Chess is one of those activities that many of us played or at least tried to play when younger but then eventually abandoned for more “established” sports. Not established in the sense of tradition, as chess has been around for a long time, but established in terms of organization and support, with an abuandance of teams, leagues, and tournaments around for sports such as soccer, basektball, football, etc.
These more established sports also give young players a ready pool of people to look up to. Depending on one’s age, we may look up to pro athletes, collegians, or even high school athletes. These individuals help to nuture the next generation of performers.
With chess and other less established sports, the talent needed to succeed is no less important but the structure or resources to cultivate that talent may not be as developed or plentiful. Also, the role models may not be as obvious.
We came across a great story involving some exceptional chess players, players who have achieved greatness at an early age and who already have grabbed the role of mentor and role model, despite their youth. They achieved their success not in an environment of wondrous financial and organizational support. They have succeeded becaue of a structure in which parents, friends, and mentors have together cultivated the players’ talents through complementary efforts. In the face of tight budgets, all sports but especially more niche ones, have to leverage every asset and resource they have to help players young and old reach their potential. When that happens, we have wonderful stories like this one.
You can read the article by Dylan Loeb McClain in the New York Times by clicking on Masters of the Game and Leaders by Example.
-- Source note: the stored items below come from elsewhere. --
(* ===== verification/HeapStore.v ===== *)
(** * All slabs and the large allocator over one page arena

    The invariant of the allocators together: every slab's own invariant, the
    large allocator's, no page run with two owners, and every address of a slab
    page resolving to its span.  [store_open] takes one slab out, with the runs
    everybody else holds as its surroundings, and puts it back after a step
    that kept its invariant and its frame; the large allocator's steps are
    treated the same way. *)

From stdpp Require Import functions.
From S2P Require Import Prelude BitOps Config SizeClasses PageState IntrusiveList Span SpanFacts SpanCorrect.
From S2P Require Import VmRegion PageMap Slab SlabFacts SlabOps SlabCorrect SlabBatch ThreadCache ThreadCacheCorrect.
From S2P Require Import LargeCache LargeAlloc LargeCorrect LargeOps SlabFrame.

#[local] Abbreviation page_count := Span.page_count.
#[local] Abbreviation Span := Span.Span.

(** ** The part of a slab's invariant that is its own *)

Section Local.
Context `{PG : PageGeometry}.

Record local_inv (P F E : list Z) (all : list Obj) (w : World) (A : Z -> gset Z) : Prop := {
  li_own : NoDup (P ++ F ++ E);
  li_span : forall a, a ∈ P ++ F ++ E -> a <> 0 /\ a ∈ dom (descr w) /\ span_inv (span_at w a) (A a) /\ span_good (span_at w a);
  li_partial : forall a, a ∈ P -> span_full (span_at w a) = false;
  li_full : forall a, a ∈ F -> span_full (span_at w a) = true;
  li_empty : forall a, a ∈ E -> allocated_count (span_at w a) = 0;
  li_nodup : NoDup all;
  li_objs : forall o, o ∈ all <-> obj_ok (P ++ F ++ E) w A o
}.

Definition slab_local (s : Slab) (w : World) (C : list Obj) : Prop :=
  exists A, local_inv (partial_ s) (full_ s) (empty_ s) (held s ++ C) w A.

Lemma slab_inv_split s w rest C : slab_inv s w rest C <-> slab_local s w C /\ vm_side (own s) w rest.
Proof.
  split.
  - intros [A [[] ]]. split; [|done]. exists A. by constructor.
  - intros [[A []] V]. exists A. constructor; done.
Qed.

Lemma slab_local_perm s w C C' : C ≡ₚ C' -> slab_local s w C -> slab_local s w C'.
Proof.
  intros Hp [A []]. exists A. constructor; try done.
  - by rewrite <- Hp.
  - intros o. rewrite <- Hp. done.
Qed.

Lemma slab_local_same s w w' C :
  (forall a, a ∈ own s -> descr w' !! a = descr w !! a) -> slab_local s w C -> slab_local s w' C.
Proof.
  intros Hd [A [H1 H2 H3 H4 H5 H6 H7]]. exists A. fold (own s) in *.
  assert (Hat : forall a, a ∈ own s -> span_at w' a = span_at w a) by (intros a Ha; unfold span_at; by rewrite Hd).
  constructor; fold (own s); try done.
  - intros a Ha. destruct (H2 a Ha) as (? & Hdom & ? & ?). rewrite (Hat a Ha). splits; try done.
    apply elem_of_dom. rewrite (Hd a Ha). by apply elem_of_dom.
  - intros a Ha. rewrite Hat by (apply elem_of_own; auto). auto.
  - intros a Ha. rewrite Hat by (apply elem_of_own; auto). auto.
  - intros a Ha. rewrite Hat by (apply elem_of_own; auto). auto.
  - intros o. rewrite H7. unfold obj_ok. split; intros [Ho (x & Hx & E)]; (split; [done|]; exists x; split; [done|]);
      rewrite (Hat _ Ho) in *; done.
Qed.

(** An object lies in its span. *)
Lemma local_object s w C o :
  slab_local s w C -> o ∈ C ->
  o.2 ∈ own s /\ o.2 <> 0 /\ o.2 ∈ dom (descr w) /\ base (span_at w o.2) <= o.1 /\
  o.1 + object_size (span_at w o.2) <= base (span_at w o.2) + page_count (span_at w o.2) * kPageSize /\
  0 <= base (span_at w o.2) /\ 16 <= object_size (span_at w o.2) /\ (object_size (span_at w o.2) | o.1 - base (span_at w o.2)).
Proof.
  intros [A I] Ho. destruct (proj1 (li_objs _ _ _ _ _ _ I o) ltac:(set_solver)) as [Hin (x & Hx & E)]. fold (own s) in Hin.
  destruct (li_span _ _ _ _ _ _ I o.2 Hin) as (H0 & Hd & Hi & _). destruct (si_live _ _ Hi x Hx) as [Hx1 _].
  pose proof (slot_inside _ _ _ Hi Hx1). pose proof (si_osz _ _ Hi). pose proof (si_base _ _ Hi). splits; try done; try nia.
  exists x. lia.
Qed.
End Local.

(** ** The store *)

Definition slab_at (slabs : list Slab) (i : Z) : Slab := zget (slab_init 0 0 0) slabs i.
Definition spans (slabs : list Slab) : list Z := concat (map own slabs).

(** The objects of a list that belong to a slab. *)
Definition mine (s : Slab) (cl : list Obj) : list Obj := filter (fun o => o.2 ∈ own s) cl.

(** Magazines hold at most a lane's worth of resolved objects. *)
Definition mags_ok (s : Slab) : Prop := Forall (fun m => zlen m <= kPerLaneDepth /\ Forall non_null m) (mags s).

Lemma spans_split slabs i s' :
  0 <= i < zlen slabs -> exists others, spans slabs ≡ₚ own (slab_at slabs i) ++ others /\ spans (zset slabs i s') ≡ₚ own s' ++ others /\
    forall a, a ∈ others <-> exists j, 0 <= j < zlen slabs /\ j <> i /\ a ∈ own (slab_at slabs j).
Proof.
  intros Hi. unfold slab_at, zget, zset, zlen in *. rewrite (proj2 (Z.leb_le 0 i)) by lia.
  set (n := Z.to_nat i). assert (Hn : (n < length slabs)%nat) by lia.
  destruct (lookup_lt_is_Some_2 _ _ Hn) as [s Es]. rewrite Es. cbn.
  exists (spans (take n slabs) ++ spans (drop (S n) slabs)). unfold spans. splits.
  - rewrite <- (take_drop_middle slabs n s Es) at 1. rewrite map_app, concat_app. cbn [map concat]. rewrite !app_assoc. f_equiv. apply Permutation_app_comm.
  - rewrite insert_take_drop by done. rewrite map_app, concat_app. cbn [map concat]. rewrite !app_assoc. f_equiv. apply Permutation_app_comm.
  - intros a. rewrite elem_of_app, !list_elem_of_In, !in_concat. split.
    + intros [(l & Hl & Ha)|(l & Hl & Ha)]; apply in_map_iff in Hl as (x & <- & Hx); apply list_elem_of_In, list_elem_of_lookup in Hx as [k Hk].
      * pose proof (lookup_lt_Some _ _ _ Hk) as Hlt. rewrite length_take in Hlt. rewrite lookup_take_lt in Hk by lia.
        exists (Z.of_nat k). rewrite (proj2 (Z.leb_le 0 _)) by lia. rewrite Nat2Z.id, Hk. splits; [lia|lia|lia|by apply list_elem_of_In].
      * rewrite lookup_drop in Hk. pose proof (lookup_lt_Some _ _ _ Hk) as Hlt. exists (Z.of_nat (S n + k)). rewrite (proj2 (Z.leb_le 0 _)) by lia.
        rewrite Nat2Z.id, Hk. splits; [lia|lia|lia|by apply list_elem_of_In].
    + intros (j & Hj & Hne & Ha). rewrite (proj2 (Z.leb_le 0 j)) in Ha by lia. set (k := Z.to_nat j) in *.
      destruct (lookup_lt_is_Some_2 slabs k ltac:(lia)) as [x Ek]. rewrite Ek in Ha. cbn in Ha.
      destruct (decide (k < n)%nat).
      * left. exists (own x). split; [|by apply list_elem_of_In]. apply in_map, list_elem_of_In. apply list_elem_of_lookup. exists k. rewrite lookup_take_lt by lia. done.
      * right. exists (own x). split; [|by apply list_elem_of_In]. apply in_map, list_elem_of_In. apply list_elem_of_lookup. exists (k - S n)%nat.
        rewrite lookup_drop. replace (S n + (k - S n))%nat with k by lia. done.
Qed.
(* ===== verification/HeapSteps.v ===== *)
(** * Thread caches over the store

    What an object outside its span looks like in a store, and the steps of the
    thread caches and of the compressor's tick: refill, drain, purge. *)

From stdpp Require Import functions.
From S2P Require Import Prelude BitOps Config SizeClasses PageState IntrusiveList Span SpanFacts SpanCorrect.
From S2P Require Import VmRegion PageMap Slab SlabFacts SlabOps SlabCorrect SlabBatch ThreadCache ThreadCacheCorrect Drain.
From S2P Require Import LargeCache LargeAlloc LargeCorrect LargeOps SlabFrame HeapStore.

#[local] Abbreviation page_count := Span.page_count.
#[local] Abbreviation Span := Span.Span.

(** Every slab keeps its spans. *)
Definition stays (slabs slabs' : list Slab) : Prop := forall j a, a ∈ own (slab_at slabs j) -> a ∈ own (slab_at slabs' j).
#[export] Instance stays_preorder : PreOrder stays.
Proof. split; unfold stays; [by intros ? ? ?|]. intros x y z H1 H2 j a Ha. by apply H2, H1. Qed.

Section Steps.
Context `{PG : PageGeometry} (cfg : SlabCfg) (maxb total : Z) (magazines defer_free : bool).
#[local] Abbreviation store_ok := (store_ok cfg maxb total).
#[local] Abbreviation num_slabs := (num_slabs total).

(** The descriptors of large blocks are unchanged. *)
Definition kept (L : LargeAlloc) (C : list Z) (w w' : World) : Prop := forall a, a ∈ C ++ cached L -> span_at w' a = span_at w a.
#[export] Instance kept_preorder L C : PreOrder (kept L C).
Proof. split; unfold kept; [by intros ? ?|]. intros x y z H1 H2 a Ha. by rewrite H2, H1. Qed.

(** ** Objects of a store *)

Record obj_at (slabs : list Slab) (w : World) (o : Obj) (i : Z) : Prop := {
  oa_index : 0 <= i < num_slabs;
  oa_own : o.2 ∈ own (slab_at slabs i);
  oa_null : o.2 <> 0;
  oa_class : size_class (span_at w o.2) = i mod kNumClasses;
  oa_arena : arena_id (span_at w o.2) = i / kNumClasses;
  oa_small : is_large (span_at w o.2) = false;
  oa_size : obj_size w o = classSize (i mod kNumClasses);
  oa_span : resolveSpan (pmap w) o.1 = o.2;
  oa_tag : tag_at (pmap w) o.1 = pageTag (span_at w) o.2;
  oa_range : 0 < base (span_at w o.2) <= o.1 /\ o.1 + obj_size w o <= base (span_at w o.2) + page_count (span_at w o.2) * kPageSize /\ 16 <= obj_size w o;
  oa_end : o.1 + obj_size w o <= 2 ^ 64
}.

(** A slab span lies above address 0. *)
Lemma span_positive slabs L w cl C a : store_ok slabs L w cl C -> a ∈ spans slabs -> 0 < base (span_at w a) /\ base (span_at w a) mod kPageSize = 0.
Proof.
  intros St Ha. destruct (so_vm _ _ _ _ _ _ _ _ St) as (v & batch & live & ext & P & Hl & Hb & _). pose proof (vo_arena _ _ _ _ (po_ok _ _ _ _ _ P)) as I.
  rewrite Forall_forall in Hb. destruct (live_run_bounds _ _ _ (span_run (arena v) (span_at w a)) I) as (B1 & _).
  { rewrite Hl. apply elem_of_app. left. apply list_elem_of_fmap. by exists a. }
  rewrite (Hb a Ha). pose proof (ai_base _ _ _ I) as (B0 & B2 & _). pose proof pg_pos. unfold run_addr. split; [nia|]. by rewrite Z.mod_add by lia.
Qed.

Lemma store_object slabs L w cl C o : store_ok slabs L w cl C -> o ∈ cl -> exists i, obj_at slabs w o i.
Proof.
  intros St Ho. destruct (so_cl _ _ _ _ _ _ _ _ St o Ho) as (i & Hi & Hin). exists i.
  destruct (store_span _ _ _ _ _ _ _ _ i o.2 St Hi Hin) as (H0 & _ & E1 & E2 & E3 & E4 & _).
  assert (Hm : o ∈ mine (slab_at slabs i) cl) by (by apply list_elem_of_filter).
  destruct (local_object _ _ _ o (so_local _ _ _ _ _ _ _ _ St i Hi) Hm) as (_ & _ & _ & B1 & B2 & B3 & B4 & _).
  destruct (so_tagged _ _ _ _ _ _ _ _ St i Hi o.2 Hin) as [_ M]. destruct (M o.1 ltac:(unfold obj_size in *; lia)) as [M1 M2].
  destruct (so_local _ _ _ _ _ _ _ _ St i Hi) as [A I]. destruct (li_span _ _ _ _ _ _ I o.2 Hin) as (_ & _ & Hsi & _). pose proof (si_base _ _ Hsi).
  destruct (span_positive _ _ _ _ _ o.2 St) as [Hpos _]; [apply elem_of_spans; exists i; by rewrite (so_len _ _ _ _ _ _ _ _ St)|].
  constructor; try done; unfold obj_size in *; splits; try done; lia.
Qed.

Lemma index_split i : (i / kNumClasses) * kNumClasses + i mod kNumClasses = i.
Proof. unfold kNumClasses. dlia. Qed.

Lemma index_join a sc : 0 <= sc < kNumClasses -> (a * kNumClasses + sc) mod kNumClasses = sc /\ (a * kNumClasses + sc) / kNumClasses = a.
Proof. unfold kNumClasses. intros H. split; dlia. Qed.

Lemma index_range i : 0 <= i < num_slabs -> 0 <= i mod kNumClasses < kNumClasses /\ 0 <= i / kNumClasses < total.
Proof. unfold HeapStore.num_slabs, kNumClasses. intros H. split; dlia. Qed.

Lemma index_bound a sc : 0 <= a < total -> 0 <= sc < kNumClasses -> 0 <= a * kNumClasses + sc < num_slabs.
Proof. unfold HeapStore.num_slabs, kNumClasses. intros. nia. Qed.

Lemma store_cl_perm slabs L w cl cl' C : cl ≡ₚ cl' -> store_ok slabs L w cl C -> store_ok slabs L w cl' C.
Proof.
  intros Hp St. constructor; try apply St.
  - intros i Hi. eapply slab_local_perm; [|by apply (so_local _ _ _ _ _ _ _ _ St)]. unfold mine. by rewrite Hp.
  - intros o Ho. apply (so_cl _ _ _ _ _ _ _ _ St). by rewrite Hp.
Qed.

Lemma store_C_perm slabs L w cl C C' : C ≡ₚ C' -> store_ok slabs L w cl C -> store_ok slabs L w cl C'.
Proof.
  intros Hp St. constructor; try apply St.
  - destruct (so_tracked _ _ _ _ _ _ _ _ St) as [T1 T2]. split; [done|]. intros a Ha. apply T2. by rewrite Hp.
  - intros a Ha. apply (so_ltag _ _ _ _ _ _ _ _ St). by rewrite Hp.
  - destruct (so_vm _ _ _ _ _ _ _ _ St) as (v & batch & live & ext & P & Hl & Hb & O). exists v, batch, live, ext. splits; try done.
    + rewrite Hl. unfold arena_runs. by rewrite Hp.
    + eapply own_ok_perm; [|exact O]. by rewrite Hp.
Qed.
An excerpt from the article is below.
Fewer than 2 percent of the 77,000 members of the United States Chess Federation are masters — and just 13 of them are under the age of 14. Among that select group of prodigies are three black players from the New York City area — Justus Williams, Joshua Colas and James Black Jr. — who each became masters before their 13th birthdays…
Although they are rivals, the boys are also friends and share a sense that they are role models.
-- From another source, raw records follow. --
(** ** Thread hooks and the compressor's tick *)

(* src/smash_heap.h:1920-1939 SmashHeap::threadInit *)
Definition threadInit : M unit :=
  if m_no_hooks md then ret tt
  else
    (if m_compress_only md then ret tt else getOrCreateThreadCache) ;;;
    started <-- ask h_started;
    if m_inited md && negb started then startCompression else ret tt.

(* src/smash_heap.h:1940-1946 SmashHeap::threadCleanup *)
Definition threadCleanup : M unit := modify (fun h =>
  if m_no_hooks md || m_compress_only md then h
  else
    let th := self h in
    match t_cache th with
    | None => set_thread (e_tid E) (mkThread None false (t_compressor th) (t_memo th) (t_route th)) h
    | Some tc =>
      let '(tc, (slabs, w)) := tc_drainAll cfg magazines defer_free total (e_try E) tc (h_slabs h, h_world h) in
      set_threads (<[e_tid E := mkThread None false (t_compressor th) (t_memo th) (t_route th)]> (h_threads h))
        (returnThreadCache tc (h_pool h)) (h_boot h) (set_store slabs (h_large h) w h)
    end).

(* src/smash_heap.h:1257-1264 SmashHeap::SmashHeap *)
Definition preTick : M unit := modify (fun h =>
  let '(L, w) := large_onTick (e_large E) (h_large h) (h_world h) in
  let '(slabs, w) := purge_all total (h_slabs h) (advanceTick w) in
  set_store slabs L w h).

(** ** Construction *)

(** [cold] is [kColdArenaFeedback], [max_slots] is [kMaxSlotsPerPage]. *)
(* src/smash_heap.h:1271-1283 SmashHeap::SmashHeap *)
Definition arena_cap (cold : bool) (num_arenas max_slots a : Z) : Z :=
  if cold then (if num_arenas <=? a then max_slots else 0) else max_slots.

(** The two loops, over [a * kNumClasses + i]. *)
(* src/smash_heap.h:1268-1297 SmashHeap::SmashHeap *)
Definition init_slabs (cold : bool) (num_arenas max_slots : Z) : list Slab :=
  map (fun k => slab_init (u8 (k mod kNumClasses)) (u8 (k / kNumClasses)) (arena_cap cold num_arenas max_slots (k / kNumClasses)))
    (seqZ 0 (total * kNumClasses)).

(** [region] is the outcome of [VmRegion::init], [env] the page tables; without
    a region the slabs and the large allocator map memory themselves.  The
    set-up of stores, engine and compressor is theirs. *)
(* src/smash_heap.h:1192-1359 SmashHeap::SmashHeap *)
Definition heap_init (region : option VmRegion) (env : PageEnv) (cold : bool) (num_arenas max_slots : Z)
    (boot : BootstrapAlloc) (mem : Mem) (sys0 : Sys) : Heap :=
  mkHeap (if m_compress_only md then [] else init_slabs cold num_arenas max_slots) (mkLarge cache_init 0)
    (mkWorld ∅ (mkPageMap ∅ region) env 0 0 []) (mkSites None ∅) ∅ [] boot mem
    (mkFns false false false false false false) sys0 false false 0.
Lemma malloc_correct_witness : exists p h', malloc demo_cfg 4096 false demo_modes no_system (demo_call map_oracle) 100 demo_heap = Some (p, h') /\
  served demo_cfg kMaxBytesDefault 1 demo_modes demo_heap [] 100 p h'.
Proof.
  exact (proj1 (malloc_correct demo_cfg kMaxBytesDefault 1 4096 false demo_modes no_system demo_max demo_chunk demo_own_mode (demo_call map_oracle) demo_heap [] 16 100
    (born_inv demo_cfg kMaxBytesDefault 1 demo_modes demo_own_mode demo_heap demo_heap_born) demo_ready (demo_request 100 ltac:(done)) ltac:(done))).
Defined.

Lemma calloc_correct_witness : exists p h', calloc demo_cfg 4096 false demo_modes no_system (demo_call map_oracle) 10 100 demo_heap = Some (p, h') /\
  served demo_cfg kMaxBytesDefault 1 demo_modes demo_heap [] 1000 p h'.
Proof.
  destruct (calloc_correct demo_cfg kMaxBytesDefault 1 4096 false demo_modes no_system demo_max demo_chunk demo_own_mode (demo_call map_oracle) demo_heap [] 10 100
    (born_inv demo_cfg kMaxBytesDefault 1 demo_modes demo_own_mode demo_heap demo_heap_born) demo_ready (fun _ _ _ _ _ => eq_refl) ltac:(done) (or_intror (demo_request 1000 ltac:(done))))
    as (p & h' & H1 & H2 & _). exists p, h'. split; [exact H1|exact H2].
Defined.

Lemma free_correct_witness : exists h', free demo_cfg kMaxBytesDefault 1 4096 false true demo_modes no_system (demo_call demo_oracle) (start (h_world demo_heap1) demo_block) demo_heap1 = Some (tt, h') /\
  demo_inv h' [].
Proof.
  destruct (free_correct demo_cfg kMaxBytesDefault 1 4096 false true demo_modes no_system demo_max demo_chunk demo_own_mode (demo_call demo_oracle) demo_heap1 [demo_block] [] demo_block
    demo_inv1 demo_ready1 (Permutation_refl _)) as (h' & H1 & H2 & _). exists h'. split; [exact H1|exact H2].
Defined.

Lemma realloc_correct_witness : exists p h', realloc demo_cfg kMaxBytesDefault 1 4096 false true demo_modes no_system (demo_call demo_oracle) (start (h_world demo_heap1) demo_block) 50 demo_heap1 = Some (p, h').
Proof.
  destruct (realloc_correct demo_cfg kMaxBytesDefault 1 4096 false true demo_modes no_system demo_max demo_chunk demo_own_mode (demo_call demo_oracle) demo_heap1 [demo_block] [] demo_block 50
    demo_inv1 demo_ready1 (Permutation_refl _) (demo_request 50 ltac:(done))) as (p & h' & H1 & _). exists p, h'. exact H1.
Defined.

Lemma lean_entries_full_witness :
  lean_malloc (demo_call demo_oracle) (malloc demo_cfg 4096 false demo_modes no_system (demo_call demo_oracle)) 100 demo_heap1 =
  malloc demo_cfg 4096 false demo_modes no_system (demo_call demo_oracle) 100 demo_heap1.
Proof.
  exact (proj1 (lean_entries_full demo_cfg kMaxBytesDefault 1 4096 false true demo_modes no_system demo_max demo_chunk (demo_call demo_oracle) demo_heap1 [demo_block] [] demo_block 2 100
    demo_inv1 demo_ready1 (Permutation_refl _) ltac:(done) ltac:(done) ltac:(done))).
Defined.

(** A thread's first call gives it a cache. *)
Lemma demo_threaded : exists h tc, demo_inv h [] /\ t_cache (self (demo_call map_oracle) h) = Some tc.
Proof.
  destruct (threadInit_spec demo_cfg kMaxBytesDefault 1 4096 demo_modes demo_own_mode (demo_call map_oracle) demo_heap []
    (born_inv demo_cfg kMaxBytesDefault 1 demo_modes demo_own_mode demo_heap demo_heap_born) demo_ready) as (h' & _ & (I & _) & Hc).
  specialize (Hc eq_refl). destruct (t_cache (self (demo_call map_oracle) h')) as [tc|] eqn:Et; [|done]. by exists h', tc.
Qed.

(** A compressor thread with an empty cache. *)
Definition demo_heap2 : Heap unit :=
  set_threads {[ 1 := mkThread (Some (tc_init demo_garbage)) false true ∅ (mkRoute 0 None None None None) ]} [] (h_boot demo_heap) demo_heap.

Lemma demo_fresh : cache_ptrs (tc_init demo_garbage) = [].
Proof. apply zero_counts_ptrs. Qed.

Lemma demo_inv2 : demo_inv demo_heap2 [].
Proof.
  apply (heap_thread demo_cfg kMaxBytesDefault 1 demo_modes demo_heap [] 1); [exact (born_inv demo_cfg kMaxBytesDefault 1 demo_modes demo_own_mode demo_heap demo_heap_born)| | |constructor].
  - constructor; [split; [split|]; done|intros slot; cbn [t_memo]; unfold rd; rewrite lookup_empty; cbn; lia|discriminate|intros x [= <-]; apply tc_demo_ok|].
    intros x i p [= <-] Hi Hp. rewrite (proj1 (empty_cache_ptrs _) demo_fresh i Hi) in Hp. by apply elem_of_nil in Hp.
  - unfold thread_ptrs. cbn [t_cache]. rewrite demo_fresh. reflexivity.
Qed.
End HeapWitness.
“I think of Justus, me and Josh as pioneers for African-American kids who want to take up chess,” James said.
James’s father, James Black, said he and Justus’s and Joshua’s parents were aware of what their sons represent and “talk about it a great deal,” but tried not to pressure them too much.
Black said his son “knows that the pressure comes along with the territory. What is going to happen is going to happen. As long he plays, we’re sure that things will work out for the best.”